I understand that the provider may communicate with me by phone, secure message, email, text, portal, or other agreed method for administrative or clinical coordination related to this consultation, subject to applicable law and practice policy.
Facility Choice
I understand that Diagnostic Orders Direct is not affiliated with any one imaging center, laboratory, or diagnostic facility. If an order is issued, I may take it to the facility of my choice unless otherwise restricted by the receiving facility or applicable law.
Accuracy of Information
I certify that the information I provide is true, complete, and accurate to the best of my knowledge. I understand that the provider’s decision depends in part on the information I provide and that incomplete or inaccurate information may affect the provider’s recommendations.
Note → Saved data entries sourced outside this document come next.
(* ===== verification/ThreadBase.v ===== *)
(** The data of the thread system (include/nanvix/kernel/thread.h and the variables of
    src/kernel/pm/thread/{multithread,common}.c).

    A pointer to a thread is an index of the table [threads], and [None] for [NULL].
    Threads are linked through their field [next], which the scheduling queue, the
    condition variables and the hand-over of a terminated thread share.  The cores, the
    contexts and the addresses of the table belong to the HAL and the linker and are the
    class [CoreHw]. *)

From S2P Require Import Prelude.
From S2P Require Import Hlib.
From S2P Require Import MemLayout.
From S2P Require Import Kpool.

(** ** The HAL *)

Class CoreHw := {
  cores : Type;
  CORES_NUM : Z;
  core_wakeup : Z -> cores -> cores;
  core_start : Z -> cores -> Z * cores;
  context_create : Z -> Z -> cores -> Z;
  (** what [context_switch_to] stores in its first argument *)
  context_save : Z -> cores -> Z;
  thread_ctx_addr : Z -> Z;
  thread_idle_addr : Z;
}.

(** ** Constants and data *)

Definition SYS_THREAD_MAX `{CoreHw} : Z := CORES_NUM.
Definition THREAD_MAX `{CoreHw} : Z := 2 * (SYS_THREAD_MAX - 1).
Definition KTHREAD_MAX `{CoreHw} : Z := SYS_THREAD_MAX + THREAD_MAX.
Definition KTHREAD_EXIT_VALUE_NUM `{CoreHw} : Z := 3 * KTHREAD_MAX.
Definition IDLE_THREAD_MAX `{CoreHw} : Z := SYS_THREAD_MAX - 1.

Definition KTHREAD_NULL_TID : Z := -1.
Definition KTHREAD_MASTER_TID : Z := 0.
Definition THREAD_CREATE_NTRIALS : Z := 5.

Inductive thread_state :=
| THREAD_NOT_STARTED | THREAD_STARTED | THREAD_RUNNING | THREAD_SLEEPING | THREAD_STOPPED
| THREAD_TERMINATED | THREAD_ZOMBIE.

#[export] Instance thread_state_eq_dec : EqDecision thread_state.
Proof. solve_decision. Defined.

Record thread := Thread {
  tid : Z;
  coreid : Z;
  state : thread_state;
  arg : Z;
  start : Z;
  ctx : Z;
  next : option Z;
}.

Record condvar := Condvar { cv_lock : spinlock_t; cv_queue : option Z }.
Record semaphore := Semaphore { sem_count : Z; sem_lock : spinlock_t; sem_cond : condvar }.
Record schedule_queue := ScheduleQueue { sq_size : Z; sq_head : option Z; sq_tail : option Z; sq_sem : semaphore }.
Record exit_value := ExitValue { ev_tid : Z; ev_retval : Z }.

Definition COND_INITIALIZER : condvar := Condvar SPINLOCK_UNLOCKED None.
Definition SEMAPHORE_INITIALIZER (x : Z) : semaphore := Semaphore x SPINLOCK_UNLOCKED COND_INITIALIZER.

(** The threads that called [kernel_sleep], by core: the identifier and the condition
    variable, and the lock of the table. *)
Record sleep_queues := SleepQueues { sl_lock : spinlock_t; sl_queues : list (Z * condvar) }.

(** The thread system.  [tm_pool] is the pool from which the stacks come. *)
Record tm `{CoreHw} := Tm {
  tm_cores : cores;
  threads : list thread;
  joincond : list condvar;
  nthreads : Z;
  next_tid : Z;
  lock_tm : spinlock_t;
  ustacks : list Z;
  kstacks : list Z;
  sched_queue : schedule_queue;
  idle_fence : spinlock_t;
  exit_values : list exit_value;
  next_exit_value : Z;
  tm_pool : kpool unit;
  tm_sleep : sleep_queues;
}.
Arguments Tm {_} tm_cores threads joincond nthreads next_tid lock_tm ustacks kstacks sched_queue idle_fence
  exit_values next_exit_value tm_pool tm_sleep.

Definition set_tid (x : Z) (h : thread) : thread :=
  Thread x (coreid h) (state h) (arg h) (start h) (ctx h) (next h).
Definition set_coreid (x : Z) (h : thread) : thread :=
  Thread (tid h) x (state h) (arg h) (start h) (ctx h) (next h).
Definition set_state (x : thread_state) (h : thread) : thread :=
  Thread (tid h) (coreid h) x (arg h) (start h) (ctx h) (next h).
Definition set_ctx (x : Z) (h : thread) : thread :=
  Thread (tid h) (coreid h) (state h) (arg h) (start h) x (next h).
Definition set_next (x : option Z) (h : thread) : thread :=
  Thread (tid h) (coreid h) (state h) (arg h) (start h) (ctx h) x.

Definition cv_set_lock (b : spinlock_t) (c : condvar) : condvar := Condvar b (cv_queue c).
Definition cv_set_queue (q : option Z) (c : condvar) : condvar := Condvar (cv_lock c) q.
Definition sem_set_count (n : Z) (x : semaphore) : semaphore := Semaphore n (sem_lock x) (sem_cond x).
Definition sem_set_lock (b : spinlock_t) (x : semaphore) : semaphore := Semaphore (sem_count x) b (sem_cond x).
Definition sem_set_cond (c : condvar) (x : semaphore) : semaphore := Semaphore (sem_count x) (sem_lock x) c.

Section setters.
Context `{C : CoreHw}.

Definition tm_set_cores (x : cores) (s : tm) : tm :=
  Tm x (threads s) (joincond s) (nthreads s) (next_tid s) (lock_tm s) (ustacks s) (kstacks s) (sched_queue s)
    (idle_fence s) (exit_values s) (next_exit_value s) (tm_pool s) (tm_sleep s).
Definition tm_set_threads (x : list thread) (s : tm) : tm :=
  Tm (tm_cores s) x (joincond s) (nthreads s) (next_tid s) (lock_tm s) (ustacks s) (kstacks s) (sched_queue s)
    (idle_fence s) (exit_values s) (next_exit_value s) (tm_pool s) (tm_sleep s).
Definition tm_set_joincond (x : list condvar) (s : tm) : tm :=
  Tm (tm_cores s) (threads s) x (nthreads s) (next_tid s) (lock_tm s) (ustacks s) (kstacks s) (sched_queue s)
    (idle_fence s) (exit_values s) (next_exit_value s) (tm_pool s) (tm_sleep s).
Definition tm_set_nthreads (x : Z) (s : tm) : tm :=
  Tm (tm_cores s) (threads s) (joincond s) x (next_tid s) (lock_tm s) (ustacks s) (kstacks s) (sched_queue s)
    (idle_fence s) (exit_values s) (next_exit_value s) (tm_pool s) (tm_sleep s).
Definition tm_set_next_tid (x : Z) (s : tm) : tm :=
  Tm (tm_cores s) (threads s) (joincond s) (nthreads s) x (lock_tm s) (ustacks s) (kstacks s) (sched_queue s)
    (idle_fence s) (exit_values s) (next_exit_value s) (tm_pool s) (tm_sleep s).
Definition tm_set_lock (x : spinlock_t) (s : tm) : tm :=
  Tm (tm_cores s) (threads s) (joincond s) (nthreads s) (next_tid s) x (ustacks s) (kstacks s) (sched_queue s)
    (idle_fence s) (exit_values s) (next_exit_value s) (tm_pool s) (tm_sleep s).
Definition tm_set_stacks (u k : list Z) (s : tm) : tm :=
  Tm (tm_cores s) (threads s) (joincond s) (nthreads s) (next_tid s) (lock_tm s) u k (sched_queue s)
    (idle_fence s) (exit_values s) (next_exit_value s) (tm_pool s) (tm_sleep s).
Definition tm_set_queue (x : schedule_queue) (s : tm) : tm :=
  Tm (tm_cores s) (threads s) (joincond s) (nthreads s) (next_tid s) (lock_tm s) (ustacks s) (kstacks s) x
    (idle_fence s) (exit_values s) (next_exit_value s) (tm_pool s) (tm_sleep s).
Definition tm_set_exits (x : list exit_value) (n : Z) (s : tm) : tm :=
  Tm (tm_cores s) (threads s) (joincond s) (nthreads s) (next_tid s) (lock_tm s) (ustacks s) (kstacks s)
    (sched_queue s) (idle_fence s) x n (tm_pool s) (tm_sleep s).
Definition tm_set_fence (x : spinlock_t) (s : tm) : tm :=
  Tm (tm_cores s) (threads s) (joincond s) (nthreads s) (next_tid s) (lock_tm s) (ustacks s) (kstacks s)
    (sched_queue s) x (exit_values s) (next_exit_value s) (tm_pool s) (tm_sleep s).
Definition tm_set_pool (x : kpool unit) (s : tm) : tm :=
  Tm (tm_cores s) (threads s) (joincond s) (nthreads s) (next_tid s) (lock_tm s) (ustacks s) (kstacks s)
    (sched_queue s) (idle_fence s) (exit_values s) (next_exit_value s) x (tm_sleep s).
Definition tm_set_sleep (x : sleep_queues) (s : tm) : tm :=
  Tm (tm_cores s) (threads s) (joincond s) (nthreads s) (next_tid s) (lock_tm s) (ustacks s) (kstacks s)
    (sched_queue s) (idle_fence s) (exit_values s) (next_exit_value s) (tm_pool s) x.

Definition thread_read (i : Z) : K tm thread :=
  kgets (fun s => aget (threads s) i) ≫= fun o : option thread => kunwrap o.
Definition thread_update (i : Z) (f : thread -> thread) : K tm unit :=
  h ← thread_read i;
  kmodify (fun s => tm_set_threads (aset i (f h) (threads s)) s).

(** The dereference of a pointer. *)
Definition deref (p : option Z) : K tm Z := kunwrap p.

Definition lock_threads : K tm unit := spinlock_lock lock_tm tm_set_lock.
Definition unlock_threads : K tm unit := spinlock_unlock tm_set_lock.

End setters.
(* ===== verification/Cond.v ===== *)
(** Sleeping, condition variables and semaphores (src/kernel/pm/{sleep,cond,semaphore}.c).

    A condition variable is a list of sleeping threads, linked through the table of
    threads.  [cond_wait] and [semaphore_down] are cut where the core sleeps, so that
    several threads interleave. *)

From S2P Require Import Prelude.
From S2P Require Import Hlib.
From S2P Require Import ThreadBase.

(** ** Sleeping and waking *)

Section sleep.
Context `{C : CoreHw}.

Definition thread_wakeup (i : Z) : K tm unit :=
  h ← thread_read i;
  kmodify (fun s => tm_set_cores (core_wakeup (coreid h) (tm_cores s)) s).

(** ** Condition variables

    [cv] and [set_cv] reach the condition variable in the state. *)

Section condvar.
Context (cv : tm -> option condvar) (set_cv : condvar -> tm -> tm).

Definition with_cv {A} (m : K condvar A) : K tm A := kzoom cv set_cv m.

(** [cond_wait] up to the point where the core sleeps; [unlock] releases the lock that
    the caller holds, which the thread takes again when it wakes up. *)
Definition cond_wait_begin (curr : Z) (unlock : K tm unit) : K tm unit :=
  with_cv (spinlock_lock cv_lock cv_set_lock);;
  q ← with_cv (kgets cv_queue);
  thread_update curr (set_next q);;
  with_cv (kmodify (cv_set_queue (Some curr)));;
  with_cv (spinlock_unlock cv_set_lock);;
  unlock.

(** The loop over the sleeping threads.  A list without a cycle is shorter than the
    table, so the loop that exceeds [n] threads does not end. *)
Fixpoint cond_wake (n : nat) : K tm unit :=
  match n with
  | O => khang
  | S n =>
      q ← with_cv (kgets cv_queue);
      match q : option Z with
      | None => mret tt
      | Some i =>
          thread_wakeup i;;
          h ← thread_read i;
          with_cv (kmodify (cv_set_queue (next h)));;
          cond_wake n
      end
  end.

Definition cond_broadcast : K tm Z :=
  with_cv (spinlock_lock cv_lock cv_set_lock);;
  n ← kgets (fun s => length (threads s));
  cond_wake (S n);;
  with_cv (spinlock_unlock cv_set_lock);;
  mret 0.

End condvar.

(** ** Semaphores

    [sem] and [set_sem] reach the semaphore in the state. *)

Section semaphore.
Context (sem : tm -> option semaphore) (set_sem : semaphore -> tm -> tm).

Definition with_sem {A} (m : K semaphore A) : K tm A := kzoom sem set_sem m.
Definition sem_cv (s : tm) : option condvar := sem_cond <$> sem s.
Definition set_sem_cv (c : condvar) (s : tm) : tm :=
  match sem s with Some x => set_sem (sem_set_cond c x) s | None => s end.

Definition semaphore_up : K tm unit :=
  with_sem (spinlock_lock sem_lock sem_set_lock);;
  with_sem (kmodify (fun x => sem_set_count (sem_count x + 1) x));;
  cond_broadcast sem_cv set_sem_cv;;
  with_sem (spinlock_unlock sem_set_lock).

(** One iteration of [semaphore_down] by thread [curr]: [true] when the semaphore was
    taken; [false] when the thread goes to sleep, to try again when it wakes up. *)
Definition semaphore_down_try (curr : Z) : K tm bool :=
  with_sem (spinlock_lock sem_lock sem_set_lock);;
  n ← with_sem (kgets sem_count);
  if 0 <? n then
    with_sem (kmodify (fun x => sem_set_count (sem_count x - 1) x));;
    with_sem (spinlock_unlock sem_set_lock);;
    mret true
  else
    cond_wait_begin sem_cv set_sem_cv curr (with_sem (spinlock_unlock sem_set_lock));;
    mret false.

End semaphore.

End sleep.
Consent and Right to Withdraw
I understand that I may decline or stop telehealth services at any time before or during the consultation, but I also understand that doing so may prevent the provider from completing the review or issuing any order. I understand that a completed consultation fee may still apply according to posted policy.
By proceeding, I consent to receive telehealth services through Diagnostic Orders Direct and acknowledge that I have had the opportunity to review this consent, ask questions, and decide whether to continue.